YOUR OBJECTIVE: Copy nothing from the entries below except the lines from the one containing "let q2q2 := q2 * q2 in" through the one containing "Definition sample : Type", and copy those exactly.

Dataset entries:

(** [get_rotation_matrix]: the 4 x 4 array, entry [i, j] (the rounding of the
    entries to [float32] is not modelled). *)
Definition get_rotation_matrix (s : t) : matrix :=
  let '(q0, q1, q2, q3) := q s in
  let q0q0 := q0 * q0 in
  let q1q1 := q1 * q1 in
  let q2q2 := q2 * q2 in
  let q3q3 := q3 * q3 in
  let q01 := q0 * q1 in
  let q02 := q0 * q2 in
  let q03 := q0 * q3 in
  let q12 := q1 * q2 in
  let q13 := q1 * q3 in
  let q23 := q2 * q3 in
  fun i j =>
    match i, j with
    | 0%nat, 0%nat => q0q0 + q1q1 - q2q2 - q3q3
    | 0%nat, 1%nat => 2.0 * (q12 - q03)
    | 0%nat, 2%nat => 2.0 * (q13 + q02)
    | 1%nat, 0%nat => 2.0 * (q12 + q03)
    | 1%nat, 1%nat => q0q0 - q1q1 + q2q2 - q3q3
    | 1%nat, 2%nat => 2.0 * (q23 - q01)
    | 2%nat, 0%nat => 2.0 * (q13 - q02)
    | 2%nat, 1%nat => 2.0 * (q23 + q01)
    | 2%nat, 2%nat => q0q0 - q1q1 - q2q2 + q3q3
    | 3%nat, 3%nat => 1.0
    | _, _ => 0.0
    end.

Definition reset (s : t) : t :=
  mk (beta s) (sample_freq s) (sample_period s) (1.0, 0.0, 0.0, 0.0) 0.

Definition set_beta (s : t) (b : R) : t :=
  mk (Rmax 0.01 (Rmin 0.5 b)) (sample_freq s) (sample_period s) (q s)
     (update_count s).

(** [w^2 + x^2 + y^2 + z^2], the squared norm of a quaternion. *)
Definition norm2 (p : quaternion) : R :=
  let '(w, x, y, z) := p in w * w + x * x + y * y + z * z.

(** A run of [update] calls, each with its own inputs and [dt]; [None] as
    soon as one call stores a non-finite quaternion. *)
Definition sample : Type := (R * R * R * R * R * R * option R)%type.

Fixpoint run (s : t) (inputs : list sample) : option t :=
  match inputs with
  | [] => Some s
  | (ax, ay, az, gx, gy, gz, dt) :: rest =>
      match update s ax ay az gx gy gz dt with
      | Some (s', _) => run s' rest
      | None => None
      end
  end.

End MadgwickQuaternion.

Module AttitudeCalculator.

(** A [MadgwickQuaternion] (the base class part) with three more
    attributes. *)
Record t : Type := mk {
  base : MadgwickQuaternion.t;
  roll : R;
  pitch : R;
  yaw : R
}.

Definition init (alpha : R) : option t :=
  let beta := (1 - alpha) * 2.0 in
  let beta := Rmax 0.033 (Rmin 0.3 beta) in
  match MadgwickQuaternion.init beta 10.0 with
  | Some b => Some (mk b 0.0 0.0 0.0)
  | None => None
  end.

Definition update (c : t) (accel_x accel_y accel_z gyro_x gyro_y gyro_z dt : R)
  : option (t * euler) :=
  match MadgwickQuaternion.update (base c) accel_x accel_y accel_z
                                  gyro_x gyro_y gyro_z (Some dt) with
  | Some (b, (roll, pitch, yaw)) => Some (mk b roll pitch yaw, (roll, pitch, yaw))
  | None => None
  end.

(** [reset] and [get_quaternion] are inherited from [MadgwickQuaternion]:
    [reset] does not touch the three angle attributes. *)
Definition reset (c : t) : t :=
  mk (MadgwickQuaternion.reset (base c)) (roll c) (pitch c) (yaw c).

Definition get_quaternion (c : t) : quaternion :=
  MadgwickQuaternion.get_quaternion (base c).

(** A run of [update] calls, each with its inputs and its [dt]. *)
Fixpoint run (c : t) (inputs : list (R * R * R * R * R * R * R)) : option t :=
  match inputs with
  | [] => Some c
  | (ax, ay, az, gx, gy, gz, dt) :: rest =>
      match update c ax ay az gx gy gz dt with
      | Some (c', _) => run c' rest
      | None => None
      end
  end.

(** The gain as the interface contract words it. *)
Definition beta_of_alpha (alpha : R) : R :=
  Rmin 0.3 (Rmax 0.033 (2 * (1 - alpha))).

End AttitudeCalculator.

(** ** 3d/renderer.py *)

Module GL3DWidget.

(** The 16 numbers that [_apply_quaternion_rotation] builds from
    [self.quaternion = [w, x, y, z]] and hands to [glMultMatrixf], which reads
    them in column-major order. *)
Definition _apply_quaternion_rotation (quaternion : quaternion) : list R :=
  let '(w, x, y, z) := quaternion in
  let xx := x * x in
  let xy := x * y in
  let xz := x * z in
  let xw := x * w in
  let yy := y * y in
  let yz := y * z in
  let yw := y * w in
  let zz := z * z in
  let zw := z * w in
  [ 1.0 - 2.0 * (yy + zz); 2.0 * (xy + zw); 2.0 * (xz - yw); 0.0;
    2.0 * (xy - zw); 1.0 - 2.0 * (xx + zz); 2.0 * (yz + xw); 0.0;
    2.0 * (xz + yw); 2.0 * (yz - xw); 1.0 - 2.0 * (xx + yy); 0.0;
    0.0; 0.0; 0.0; 1.0 ].

End GL3DWidget.

Definition euler_to_quaternion (roll pitch yaw : R) : quaternion :=
  let roll_rad := radians roll in
  let pitch_rad := radians pitch in
  let yaw_rad := radians yaw in
  let cr := cos (roll_rad * 0.5) in
  let sr := sin (roll_rad * 0.5) in
  let cp := cos (pitch_rad * 0.5) in
  let sp := sin (pitch_rad * 0.5) in
  let cy := cos (yaw_rad * 0.5) in
  let sy := sin (yaw_rad * 0.5) in
  let w := cr * cp * cy + sr * sp * sy in
  let x := sr * cp * cy - cr * sp * sy in
  let y := cr * sp * cy + sr * cp * sy in
  let z := cr * cp * sy - sr * sp * cy in
  (w, x, y, z).

Definition quaternion_to_euler (w x y z : R) : euler :=
  let sinr_cosp := 2 * (w * x + y * z) in
  let cosr_cosp := 1 - 2 * (x * x + y * y) in
  let roll := atan2 sinr_cosp cosr_cosp in
  let sinp := 2 * (w * y - z * x) in
  let pitch :=
    if Rge_dec (Rabs sinp) 1 then copysign (PI / 2) sinp else asin sinp in
  let siny_cosp := 2 * (w * z + x * y) in
  let cosy_cosp := 1 - 2 * (y * y + z * z) in
  let yaw := atan2 siny_cosp cosy_cosp in
  (degrees roll, degrees pitch, degrees yaw).


(** ** kalman_filter.py *)

Module ExtendedKalmanFilter.

Record t : Type := mk {
  state : vector;
  P : matrix;
  Q : matrix;
  R_accel : matrix;
  R_mag : matrix;
  gyro_noise : R;
  accel_trust_factor : R;
  mag_trust_factor : R;
  update_count : nat
}.

(** Assignment to one attribute of the object. *)
Definition with_state (s : t) (x : vector) : t :=
  mk x (P s) (Q s) (R_accel s) (R_mag s) (gyro_noise s)
     (accel_trust_factor s) (mag_trust_factor s) (update_count s).
Definition with_P (s : t) (p : matrix) : t :=
  mk (state s) p (Q s) (R_accel s) (R_mag s) (gyro_noise s)
     (accel_trust_factor s) (mag_trust_factor s) (update_count s).
Definition with_Q (s : t) (q : matrix) : t :=
  mk (state s) (P s) q (R_accel s) (R_mag s) (gyro_noise s)
     (accel_trust_factor s) (mag_trust_factor s) (update_count s).
Definition with_accel_trust_factor (s : t) (f : R) : t :=
  mk (state s) (P s) (Q s) (R_accel s) (R_mag s) (gyro_noise s)
     f (mag_trust_factor s) (update_count s).
Definition with_mag_trust_factor (s : t) (f : R) : t :=
  mk (state s) (P s) (Q s) (R_accel s) (R_mag s) (gyro_noise s)
     (accel_trust_factor s) f (update_count s).

(** [__init__(process_noise, accel_noise, gyro_noise, mag_noise)] *)
Definition init (process_noise accel_noise gyro_noise mag_noise : R) : t :=
  let Q := eye in
  let Q := block_scale Q 0 3 process_noise in
  let Q := block_scale Q 3 6 (process_noise * 0.001) in
  mk vzeros (mscale eye 1.0) Q
     (mscale eye (accel_noise ^ 2)) (mscale eye (mag_noise ^ 2))
     gyro_noise 1.0 1.0 0.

REPLY:
  let q2q2 := q2 * q2 in
  let q3q3 := q3 * q3 in
  let q01 := q0 * q1 in
  let q02 := q0 * q2 in
  let q03 := q0 * q3 in
  let q12 := q1 * q2 in
  let q13 := q1 * q3 in
  let q23 := q2 * q3 in
  fun i j =>
    match i, j with
    | 0%nat, 0%nat => q0q0 + q1q1 - q2q2 - q3q3
    | 0%nat, 1%nat => 2.0 * (q12 - q03)
    | 0%nat, 2%nat => 2.0 * (q13 + q02)
    | 1%nat, 0%nat => 2.0 * (q12 + q03)
    | 1%nat, 1%nat => q0q0 - q1q1 + q2q2 - q3q3
    | 1%nat, 2%nat => 2.0 * (q23 - q01)
    | 2%nat, 0%nat => 2.0 * (q13 - q02)
    | 2%nat, 1%nat => 2.0 * (q23 + q01)
    | 2%nat, 2%nat => q0q0 - q1q1 - q2q2 + q3q3
    | 3%nat, 3%nat => 1.0
    | _, _ => 0.0
    end.

Definition reset (s : t) : t :=
  mk (beta s) (sample_freq s) (sample_period s) (1.0, 0.0, 0.0, 0.0) 0.

Definition set_beta (s : t) (b : R) : t :=
  mk (Rmax 0.01 (Rmin 0.5 b)) (sample_freq s) (sample_period s) (q s)
     (update_count s).

(** [w^2 + x^2 + y^2 + z^2], the squared norm of a quaternion. *)
Definition norm2 (p : quaternion) : R :=
  let '(w, x, y, z) := p in w * w + x * x + y * y + z * z.

(** A run of [update] calls, each with its own inputs and [dt]; [None] as
    soon as one call stores a non-finite quaternion. *)
Definition sample : Type := (R * R * R * R * R * R * option R)%type.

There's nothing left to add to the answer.